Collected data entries

+++

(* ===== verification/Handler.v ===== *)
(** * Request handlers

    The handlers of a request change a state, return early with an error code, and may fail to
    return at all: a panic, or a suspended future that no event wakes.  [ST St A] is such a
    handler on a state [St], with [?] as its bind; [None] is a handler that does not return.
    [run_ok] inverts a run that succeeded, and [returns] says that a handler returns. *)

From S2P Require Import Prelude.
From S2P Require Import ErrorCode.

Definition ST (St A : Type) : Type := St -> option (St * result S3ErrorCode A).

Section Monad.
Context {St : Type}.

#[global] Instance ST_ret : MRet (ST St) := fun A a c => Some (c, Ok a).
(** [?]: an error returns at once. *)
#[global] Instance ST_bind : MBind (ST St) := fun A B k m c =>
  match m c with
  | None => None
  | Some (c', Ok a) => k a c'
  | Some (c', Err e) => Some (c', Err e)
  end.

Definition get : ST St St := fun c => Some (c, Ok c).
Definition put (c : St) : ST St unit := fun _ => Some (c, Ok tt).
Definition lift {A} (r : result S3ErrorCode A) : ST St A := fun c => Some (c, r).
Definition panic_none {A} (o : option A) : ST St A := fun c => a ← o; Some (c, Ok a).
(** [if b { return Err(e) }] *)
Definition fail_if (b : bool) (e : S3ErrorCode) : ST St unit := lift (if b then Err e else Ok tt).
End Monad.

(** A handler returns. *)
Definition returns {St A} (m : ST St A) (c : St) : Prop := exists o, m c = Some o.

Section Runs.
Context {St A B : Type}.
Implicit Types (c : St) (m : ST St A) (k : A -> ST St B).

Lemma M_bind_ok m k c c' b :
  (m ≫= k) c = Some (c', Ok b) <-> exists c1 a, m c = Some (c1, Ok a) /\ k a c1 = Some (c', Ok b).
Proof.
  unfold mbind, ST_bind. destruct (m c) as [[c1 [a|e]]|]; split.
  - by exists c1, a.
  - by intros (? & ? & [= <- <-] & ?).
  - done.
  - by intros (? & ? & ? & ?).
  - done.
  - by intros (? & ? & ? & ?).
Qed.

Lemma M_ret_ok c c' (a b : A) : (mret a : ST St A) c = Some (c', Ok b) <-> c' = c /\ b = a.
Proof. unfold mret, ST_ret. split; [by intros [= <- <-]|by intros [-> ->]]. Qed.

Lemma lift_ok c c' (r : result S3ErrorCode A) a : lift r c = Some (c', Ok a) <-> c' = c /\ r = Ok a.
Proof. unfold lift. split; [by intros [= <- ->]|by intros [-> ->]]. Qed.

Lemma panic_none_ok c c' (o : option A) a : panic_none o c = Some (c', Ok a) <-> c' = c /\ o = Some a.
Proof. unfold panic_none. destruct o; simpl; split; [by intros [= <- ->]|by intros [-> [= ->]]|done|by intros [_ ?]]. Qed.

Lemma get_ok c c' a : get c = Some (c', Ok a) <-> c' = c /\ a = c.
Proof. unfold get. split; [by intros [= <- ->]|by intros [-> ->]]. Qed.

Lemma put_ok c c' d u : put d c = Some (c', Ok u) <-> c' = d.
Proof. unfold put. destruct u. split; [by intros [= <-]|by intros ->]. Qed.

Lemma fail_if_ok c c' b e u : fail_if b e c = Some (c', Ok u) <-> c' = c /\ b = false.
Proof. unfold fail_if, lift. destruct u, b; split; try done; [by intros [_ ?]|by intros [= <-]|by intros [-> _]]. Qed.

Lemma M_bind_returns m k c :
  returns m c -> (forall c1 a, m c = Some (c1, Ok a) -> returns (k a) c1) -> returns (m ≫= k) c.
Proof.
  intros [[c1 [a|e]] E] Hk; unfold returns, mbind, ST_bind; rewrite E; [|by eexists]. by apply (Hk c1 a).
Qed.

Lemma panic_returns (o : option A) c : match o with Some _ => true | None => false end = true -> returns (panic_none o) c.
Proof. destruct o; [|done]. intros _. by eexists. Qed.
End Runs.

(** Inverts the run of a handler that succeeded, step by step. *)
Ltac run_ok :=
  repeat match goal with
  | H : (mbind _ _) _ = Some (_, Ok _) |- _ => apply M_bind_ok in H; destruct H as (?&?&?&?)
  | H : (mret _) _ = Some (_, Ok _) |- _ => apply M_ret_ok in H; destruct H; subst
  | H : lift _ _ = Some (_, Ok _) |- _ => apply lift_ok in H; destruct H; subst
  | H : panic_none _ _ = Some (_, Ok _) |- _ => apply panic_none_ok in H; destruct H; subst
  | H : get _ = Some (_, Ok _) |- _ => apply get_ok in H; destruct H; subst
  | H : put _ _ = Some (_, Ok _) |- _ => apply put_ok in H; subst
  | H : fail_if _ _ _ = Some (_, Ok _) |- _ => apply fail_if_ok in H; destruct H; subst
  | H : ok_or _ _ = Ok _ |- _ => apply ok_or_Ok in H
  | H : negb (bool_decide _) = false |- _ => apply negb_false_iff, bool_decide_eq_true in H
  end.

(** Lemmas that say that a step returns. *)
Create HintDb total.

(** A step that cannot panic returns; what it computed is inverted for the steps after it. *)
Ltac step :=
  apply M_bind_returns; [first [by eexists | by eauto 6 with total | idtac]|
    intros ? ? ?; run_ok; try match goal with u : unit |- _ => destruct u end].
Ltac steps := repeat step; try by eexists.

+++

**WHAT THE EXERCISE ASKS:** An exact copy of every entry above is the expected answer.

**ANSWER SPACE:**
(* ===== verification/Handler.v ===== *)
(** * Request handlers

    The handlers of a request change a state, return early with an error code, and may fail to
    return at all: a panic, or a suspended future that no event wakes.  [ST St A] is such a
    handler on a state [St], with [?] as its bind; [None] is a handler that does not return.
    [run_ok] inverts a run that succeeded, and [returns] says that a handler returns. *)

From S2P Require Import Prelude.
From S2P Require Import ErrorCode.

Definition ST (St A : Type) : Type := St -> option (St * result S3ErrorCode A).

Section Monad.
Context {St : Type}.

#[global] Instance ST_ret : MRet (ST St) := fun A a c => Some (c, Ok a).
(** [?]: an error returns at once. *)
#[global] Instance ST_bind : MBind (ST St) := fun A B k m c =>
  match m c with
  | None => None
  | Some (c', Ok a) => k a c'
  | Some (c', Err e) => Some (c', Err e)
  end.

Definition get : ST St St := fun c => Some (c, Ok c).
Definition put (c : St) : ST St unit := fun _ => Some (c, Ok tt).
Definition lift {A} (r : result S3ErrorCode A) : ST St A := fun c => Some (c, r).
Definition panic_none {A} (o : option A) : ST St A := fun c => a ← o; Some (c, Ok a).
(** [if b { return Err(e) }] *)
Definition fail_if (b : bool) (e : S3ErrorCode) : ST St unit := lift (if b then Err e else Ok tt).
End Monad.

(** A handler returns. *)
Definition returns {St A} (m : ST St A) (c : St) : Prop := exists o, m c = Some o.

Section Runs.
Context {St A B : Type}.
Implicit Types (c : St) (m : ST St A) (k : A -> ST St B).

Lemma M_bind_ok m k c c' b :
  (m ≫= k) c = Some (c', Ok b) <-> exists c1 a, m c = Some (c1, Ok a) /\ k a c1 = Some (c', Ok b).
Proof.
  unfold mbind, ST_bind. destruct (m c) as [[c1 [a|e]]|]; split.
  - by exists c1, a.
  - by intros (? & ? & [= <- <-] & ?).
  - done.
  - by intros (? & ? & ? & ?).
  - done.
  - by intros (? & ? & ? & ?).
Qed.

Lemma M_ret_ok c c' (a b : A) : (mret a : ST St A) c = Some (c', Ok b) <-> c' = c /\ b = a.
Proof. unfold mret, ST_ret. split; [by intros [= <- <-]|by intros [-> ->]]. Qed.

Lemma lift_ok c c' (r : result S3ErrorCode A) a : lift r c = Some (c', Ok a) <-> c' = c /\ r = Ok a.
Proof. unfold lift. split; [by intros [= <- ->]|by intros [-> ->]]. Qed.

Lemma panic_none_ok c c' (o : option A) a : panic_none o c = Some (c', Ok a) <-> c' = c /\ o = Some a.
Proof. unfold panic_none. destruct o; simpl; split; [by intros [= <- ->]|by intros [-> [= ->]]|done|by intros [_ ?]]. Qed.

Lemma get_ok c c' a : get c = Some (c', Ok a) <-> c' = c /\ a = c.
Proof. unfold get. split; [by intros [= <- ->]|by intros [-> ->]]. Qed.

Lemma put_ok c c' d u : put d c = Some (c', Ok u) <-> c' = d.
Proof. unfold put. destruct u. split; [by intros [= <-]|by intros ->]. Qed.

Lemma fail_if_ok c c' b e u : fail_if b e c = Some (c', Ok u) <-> c' = c /\ b = false.
Proof. unfold fail_if, lift. destruct u, b; split; try done; [by intros [_ ?]|by intros [= <-]|by intros [-> _]]. Qed.

Lemma M_bind_returns m k c :
  returns m c -> (forall c1 a, m c = Some (c1, Ok a) -> returns (k a) c1) -> returns (m ≫= k) c.
Proof.
  intros [[c1 [a|e]] E] Hk; unfold returns, mbind, ST_bind; rewrite E; [|by eexists]. by apply (Hk c1 a).
Qed.

Lemma panic_returns (o : option A) c : match o with Some _ => true | None => false end = true -> returns (panic_none o) c.
Proof. destruct o; [|done]. intros _. by eexists. Qed.
End Runs.

(** Inverts the run of a handler that succeeded, step by step. *)
Ltac run_ok :=
  repeat match goal with
  | H : (mbind _ _) _ = Some (_, Ok _) |- _ => apply M_bind_ok in H; destruct H as (?&?&?&?)
  | H : (mret _) _ = Some (_, Ok _) |- _ => apply M_ret_ok in H; destruct H; subst
  | H : lift _ _ = Some (_, Ok _) |- _ => apply lift_ok in H; destruct H; subst
  | H : panic_none _ _ = Some (_, Ok _) |- _ => apply panic_none_ok in H; destruct H; subst
  | H : get _ = Some (_, Ok _) |- _ => apply get_ok in H; destruct H; subst
  | H : put _ _ = Some (_, Ok _) |- _ => apply put_ok in H; subst
  | H : fail_if _ _ _ = Some (_, Ok _) |- _ => apply fail_if_ok in H; destruct H; subst
  | H : ok_or _ _ = Ok _ |- _ => apply ok_or_Ok in H
  | H : negb (bool_decide _) = false |- _ => apply negb_false_iff, bool_decide_eq_true in H
  end.

(** Lemmas that say that a step returns. *)
Create HintDb total.

(** A step that cannot panic returns; what it computed is inverted for the steps after it. *)
Ltac step :=
  apply M_bind_returns; [first [by eexists | by eauto 6 with total | idtac]|
    intros ? ? ?; run_ok; try match goal with u : unit |- _ => destruct u end].
Ltac steps := repeat step; try by eexists.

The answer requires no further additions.